Immigrazione ed estremismi: comprendere, prevenire, collaborare
Terrorismo e Radicalizzazione

Immigrazione ed estremismi: comprendere, prevenire, collaborare

Di Claudia Annovi
20.06.2022

Benché il Friuli-Venezia Giulia non risulti uno dei territori in Italia con la più alta incidenza di casi legati all’estremismo violento, la sua posizione geografica e le dinamiche socioeconomiche e politiche attuali rendono la radicalizzazione una minaccia concreta per la regione.

La vicinanza, infatti, all’area balcanica continua a esporre il FVG alle tensioni socioculturali e politiche che caratterizzano questo teatro, tra cui la presenza di sacche di estremismo di matrice jihadista e le difficoltà nella gestione e nel monitoraggio dei flussi migratori. Il fatto che, ad esempio, diversi Paesi dell’area abbiano rappresentato un importante bacino di reclutamento di foreign fighters da parte del sedicente Stato Islamico (IS o Daesh) durante la sua fase espansiva – circa 1070 individui sono partiti per la Siria e l’Iraq tra il 2013 e il 20162 - continua a sollevare preoccupazioni riguardo a potenziali infiltrazioni nel territorio nazionale. L’attenzione riguardo a questo dossier è altresì cresciuta negli ultimi due anni, sia alla luce dei consistenti ritorni di radicalizzati jihadisti nei Balcani dopo la sconfitta territoriale di Daesh, sia della rinnovata crescita dei flussi di migranti che percorrono la rotta balcanica, talvolta sfruttati dalle strutture criminali jihadiste.

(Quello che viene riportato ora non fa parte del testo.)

Lemma write_actor_state_Ok S L buffers idx st :
  buffers_shaped S L buffers -> idx < S -> length st = L ->
  exists buffers',
    write_actor_state buffers idx st = Ok buffers' /\ buffers_shaped S L buffers'.
Proof.
  intros Hsh Hidx Hlen. apply (write_actor_state_loop_Ok S L); [done|done|lia].
Qed.

Lemma sample_build_Ok S T L sh indices :
  shaped S T L sh -> indices <> [] -> Forall (fun i => i < S) indices ->
  exists r, sample_build sh indices = Ok r.
Proof.
  intros [Hstg [Hbuf _]] Hne Hall. unfold sample_build.
  destruct (SampleFacts.build_keys_Ok (storages sh) indices keys Hne)
    with (b0 := fun _ : key => @nil (list tensor)) as [b Hb].
  { intros k. destruct (Hstg k) as [Hk _]. by rewrite Hk. }
  unfold DistributedStorage.build_batch. rewrite Hb. simpl.
  destruct (SampleFacts.getitems_Ok (init_actor_state_storages sh) indices)
    as [states Hst].
  { by rewrite Hbuf. }
  unfold DistributedStorage.make_state_generator. rewrite Hst. simpl.
  by eexists.
Qed.

Section Worker.
Context {E : Type}.
Variable env_reset : option Z -> E -> list Z * E.
Variable env_step : scalar -> E -> (list Z * R * bool * bool) * E.
Variable init_state : list tensor.
Variable get_action : dict -> list tensor -> dict * list tensor.
Variable num_steps : nat.
Variable batch_size : nat.

Local Abbreviation rollout_step :=
  (rollout_step E env_reset env_step get_action).
Local Abbreviation act_body :=
  (act_body E env_reset env_step get_action num_steps).
Local Abbreviation step :=
  (step E env_reset env_step get_action num_steps batch_size).
Local Abbreviation exec :=
  (exec E env_reset env_step get_action num_steps batch_size).

Lemma rollout_buffers idx n : forall i a sh a' sh',
  for_each (rollout_step idx) (seq i n) (a, sh) = Ok (a', sh') ->
  init_actor_state_storages sh' = init_actor_state_storages sh.
Proof.
  induction n as [|n IH]; intros i a sh a' sh' H; simpl in H.
  - by injection H as <- <-.
  - apply bind_Ok in H as ([a1 sh1] & H1 & H).
    rewrite (IH _ _ _ _ _ H).
    unfold DistributedTrainer.rollout_step in H1.
    destruct (get_action _ _) as [ao st].
    apply bind_Ok in H1 as (act & _ & H1).
    apply bind_Ok in H1 as ([[fr env'] h'] & _ & H1).
    apply bind_Ok in H1 as (stg1 & _ & H1).
    apply bind_Ok in H1 as (stg2 & _ & [= <- <-]). done.
Qed.

(** X22: one iteration of the loop of [act] writes only into the slot it
    was given: every frame of every other slot and the recurrent-state
    buffers of the other slots are as before; the buffer of its own slot
    holds the recurrent state the worker entered the iteration with. *)
Theorem act_body_isolation idx a sh a' sh' :
  act_body idx (a, sh) = Ok (a', sh') ->
  (forall k idx' t, idx' <> idx ->
     frame_at (storages sh') k idx' t = frame_at (storages sh) k idx' t) /\
  length (init_actor_state_storages sh') = length (init_actor_state_storages sh) /\
  (forall idx', idx' <> idx ->
     init_actor_state_storages sh' !! idx' = init_actor_state_storages sh !! idx') /\
  (forall i v, actor_state E a !! i = Some v ->
     entry (init_actor_state_storages sh') idx i = Some v).
Proof.
  unfold DistributedTrainer.act_body. intros H.
  apply bind_Ok in H as (stg1 & H1 & H).
  apply bind_Ok in H as (stg2 & H2 & H).
  apply bind_Ok in H as (buffers & Hbuf & H).
  destruct (ActFacts.write_dicts_inv _ _ _ _ _ _ _ H1 H2) as [_ Hw0].
  pose proof (rollout_buffers _ _ _ _ _ _ _ H) as Hb. simpl in Hb.
  apply ActFacts.rollout_inv in H as (Ho & _ & _). simpl in Ho.
  apply write_actor_state_inv in Hbuf as (Hlen & Hoth & Hnew & _).
  rewrite Hb. split; [|done].
  intros k idx' t Hne. rewrite Ho by (by left). apply Hw0. by left.
Qed.


(** *** Index and protocol safety in a pool of the allocated shapes *)

Lemma env_step_Ok action (self : Environment.t E) h :
  is_ok (item action) ->
  is_Some (Environment.episode_return self) ->
  is_Some (Environment.episode_step self) ->
  exists fr self' h',
    Environment.step E env_reset env_step action self h = Ok (fr, self', h') /\
    is_Some (Environment.episode_return self') /\
    is_Some (Environment.episode_step self').
Proof.
  intros Hitem [pr Hr] [ps Hs]. unfold Environment.step.
  destruct (item action) as [a|]; [|by destruct Hitem]. simpl.
  destruct (env_step a (Environment.env self)) as [[[[o r] te] tr] e].
  rewrite Hs, Hr.
  destruct (te || tr).
  - destruct (env_reset None e) as [o' e'].
    eexists _, _, _. split; [reflexivity|]. simpl. split; by eexists.
  - eexists _, _, _. split; [reflexivity|]. simpl. split; by eexists.
Qed.

Lemma rollout_step_Ok S L idx a sh t :
  policy_ok get_action L -> shaped S num_steps L sh -> idx < S ->
  t < num_steps -> actor_ok L a ->
  exists a' sh',
    rollout_step idx (a, sh) t = Ok (a', sh') /\
    shaped S num_steps L sh' /\ actor_ok L a'.
Proof.
  intros Hpol [Hstg Hbuf] Hidx Ht (Hr & Hs & Hst).
  unfold DistributedTrainer.rollout_step.
  destruct (Hpol (env_dict (heap E a) (env_output E a)) (actor_state E a))
    as [(v & Hv & Hitem) Hlen].
  destruct (get_action _ _) as [ao st']. simpl in Hv, Hlen.
  specialize (Hlen Hst). rewrite Hv. simpl.
  destruct (env_step_Ok v (env E a) (heap E a) Hitem Hr Hs)
    as (fr & env' & h' & -> & Hr' & Hs').
  simpl.
  destruct (write_dict_Ok S num_steps (storages sh) idx (t + 1) (env_dict h' fr)
              Hstg Hidx ltac:(lia)) as (stg1 & -> & Hstg1).
  simpl.
  destruct (write_dict_Ok S num_steps stg1 idx (t + 1) ao Hstg1 Hidx ltac:(lia))
    as (stg2 & -> & Hstg2).
  simpl. eexists _, _. split; [reflexivity|]. split; [by split|].
  by split.
Qed.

Allo stesso tempo, le conseguenze socio-economiche e psicologiche della pandemia, unite a disagi preesistenti a livello sociale, hanno esacerbato la polarizzazione su temi cruciali – in primis, le migrazioni e gli stranieri – ed esasperato le cause scatenanti dei processi di radicalizzazione giovanile, sia in Italia che in Europa. Le statistiche dell’OSCAD (Osservatorio per la Sicurezza Contro gli Atti Discriminatori) e dell’OSCE (Hate Crime Reporting) riguardo agli episodi di violenza a danno di stranieri confermano questo trend, rivelando che i casi di crimini d’odio5 a sfondo razziale6 nel 2020 hanno costituito circa il 76% del totale. Inoltre, le indagini svolte nell’ambito del monitoraggio e del contrasto agli estremismi in Italia hanno messo in luce una serie di novità strutturali, strategiche ed operative di queste forme di estremismo di destra violenta.